Поодаль лежал еще один усопший: густая борода, раскрытый рот, сияющие белизной зубы. Черная дыра во лбу.
– Этому Старуха слегка подсобила. Зачем было пороть горячку? Рано или поздно он бы все равно здесь оказался.
И снова галереи и коридоры, снова мертвецы с заиндевелым оскалом и скрещенными на груди руками.
– Дальше я не поползу, – сказала уховертка. – Я здесь уже не ориентируюсь.
– Давайте повернем обратно, – предложил червь.
– Ну еще один! Последний экспонат! – взмолился Изыскатель.
И они пошли дальше.
– Все, что ты здесь видишь, Йоханнес, правда. За исключением тебя самого. Тебя здесь нет, – сказал Изыскатель и громко расхохотался, заметив нечеловеческий ужас во взгляде Йоханнеса: – Это последний! Клянусь!
– Здесь тупик, я дальше не поползу, – проворчала уховертка.
– Вперед! Только вперед! – воскликнул Изыскатель и обеими руками принялся рыть землю там, где дорога кончалась. – Помоги мне, Йоханнес!
Йоханнес безвольно подчинился.
В полном молчании они усердно копали землю до тех пор, пока не показался черный ящик. Червяк втянул голову и пополз обратно. Бросив огонек, уховертка последовала за ним.
– Туда вам ни за что не проникнуть – древесина слишком свежая, – сказала она на прощание.
– А я хочу, – настаивал Изыскатель и крючковатыми пальцами принялся яростно расковыривать деревянную крышку, отколупывая от нее длинные белые щепки.
У Йоханнеса от страха затряслись поджилки. Но пути назад не было. Наконец, продырявив заслон, Изыскатель схватил огонек и опрометью пролез внутрь.
– Сюда, сюда! – крикнул он и направился к изголовью гроба.

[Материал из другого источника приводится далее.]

(* ===== verification/StoreBatch.v ===== *)
(** * Batches of edits

    The store brackets a group of edits with [beginBatch] and [endBatch].  Edits
    inside a batch are collected; at its end they become one command.  A batch of
    edits that can each be undone is itself one such edit. *)

From S2P Require Import Prelude JsMap JsValue Connection Node Editor EditorInv Adapter AdapterInv AdapterEquiv History HistoryTimeline Commands Store StoreInv StoreRun.

Section batch.
Context (reg : odoo_registry) (Hreg : odoo_ok reg).
Notation inv := (adapter_inv reg).
Implicit Types (s : store).

(** Nothing is being collected and commands are recorded: the state of a store
    between two actions of the user. *)
Definition idle s : Prop :=
  inv (st_adapter s) ∧ recording (st_history s) = true ∧ currentBatch (st_history s) = None.

(** [s] is inside a batch that began in [s0]. *)
Definition collected s0 s : Prop :=
  ∃ l, inv (st_adapter s) ∧ st_history s = with_batch (st_history s0) (Some l) ∧
    performs (same_graph reg) l (st_adapter s0) (st_adapter s).

Lemma run_ok_idle s : run_ok reg s → idle s.
Proof using Type.
  intros (t & (Hi & _ & Hses) & _). apply session_refines in Hses as (_ & ? & ?); [|apply _]. done.
Qed.

Lemma performs_snoc l a w w1 w' :
  performs (same_graph reg) l w w1 → inverts (same_graph reg) a w1 w' →
  performs (same_graph reg) (l ++ [a]) w w'.
Proof using Type.
  intros Hp Ha. induction Hp as [w|b l w w2 w1 Hb _ IH]; simpl.
  - econstructor; [done|constructor].
  - econstructor; [done|by apply IH].
Qed.

Lemma begin_collected s : idle s → collected s (beginBatch s).
Proof using Type. intros (Hi & _ & _). exists []. split_and!; [done|done|constructor]. Qed.

Lemma edited_collected s0 s s' :
  idle s0 → collected s0 s → edited reg s s' → collected s0 s'.
Proof using Type.
  intros (_ & Hr & _) (l & Hi & Hh & Hp) [Hi' [[Eh Ea]|(act & Eh & Hinv)]].
  - exists l. rewrite Eh, Ea. done.
  - exists (l ++ [act]). split; [done|]. split; [|by eapply performs_snoc].
    rewrite Eh, Hh. unfold push. simpl. by rewrite Hr.
Qed.

Lemma edits_collected s0 s s' :
  idle s0 → collected s0 s → rtc (edited reg) s s' → collected s0 s'.
Proof using Type.
  intros H0 Hc Hr. induction Hr as [|x y z Hxy _ IH]; [done|]. apply IH. by eapply edited_collected.
Qed.

(** The end of a batch is one edit. *)
Lemma end_collected s0 s d : idle s0 → collected s0 s → edited reg s0 (endBatch s d).
Proof using Type.
  intros (_ & Hr & Hb) (l & Hi & Hh & Hp). unfold endBatch. split; [by rewrite set_history_adapter|].
  rewrite set_history_adapter, set_history_history, Hh. unfold commitBatch.
  assert (with_batch (with_batch (st_history s0) (Some l)) None = st_history s0) as E
    by (destruct (st_history s0); simpl in *; by subst).
  destruct l as [|a l]; simpl.
  - left. inversion Hp; subst. split; [|done]. exact E.
  - right. exists (batch_action d (a :: l)). rewrite E. split; [done|]. by apply batch_inverts.
Qed.

(** A loop of edits inside a batch. *)
Lemma foldl_collected {A} (f : store → A → store) (P : store → list A → Prop) s0 s l :
  idle s0 →
  (∀ s x l, inv (st_adapter s) → P s (x :: l) → rtc (edited reg) s (f s x) ∧ P (f s x) l) →
  collected s0 s → P s l → collected s0 (foldl f s l).
Proof using Type.
  intros H0 Hf. revert s. induction l as [|x l IH]; intros s Hc HP; simpl; [done|].
  destruct (Hf s x l) as [He HP']; [by destruct Hc as (? & ? & _)|done|].
  apply IH; [|done]. by eapply edits_collected.
Qed.

(** What the user sees of an edit: the graph of before is one undo away, or
    nothing happened to it. *)
Definition undoable s s' : Prop :=
  (st_history s' = st_history s ∧ st_adapter s' = st_adapter s) ∨
  ((undo s').1.2 = Ret true ∧ same_graph reg (st_adapter (undo s').1.1) (st_adapter s)).

Lemma edited_undoable s s' : run_ok reg s → edited reg s s' → undoable s s'.
Proof using Type. intros (t & Hok & _) He. by eapply edited_undo. Qed.

(** An edit seen through changes of the user interface. *)
Lemma edited_ui s s1 s2 :
  edited reg s s1 → st_history s2 = st_history s1 → st_adapter s2 = st_adapter s1 → edited reg s s2.
Proof using Type. unfold edited. by intros H -> ->. Qed.
End batch.

Lemma run_ok_select reg s ns cs : run_ok reg s → run_ok reg (select s ns cs).
Proof. done. Qed.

Йоханнес, крадучись, приблизился к рукам покойника, сложенным на груди, и остолбенел. Он посмотрел на костлявые белые пальцы и моментально их узнал. Он узнал их форму и складки, контуры длинных посиневших ногтей, а также коричневое пятнышко на указательном пальце.
Это были его собственные руки.
– Сюда! Сюда! – кричал Изыскатель, стоя у головы. – Гляди в оба! Ты узнал его?
Йоханнес попытался было двинуться с места и пойти на призывный огонек, но не смог. Огонек растворился в темноте, и Йоханнес потерял сознание.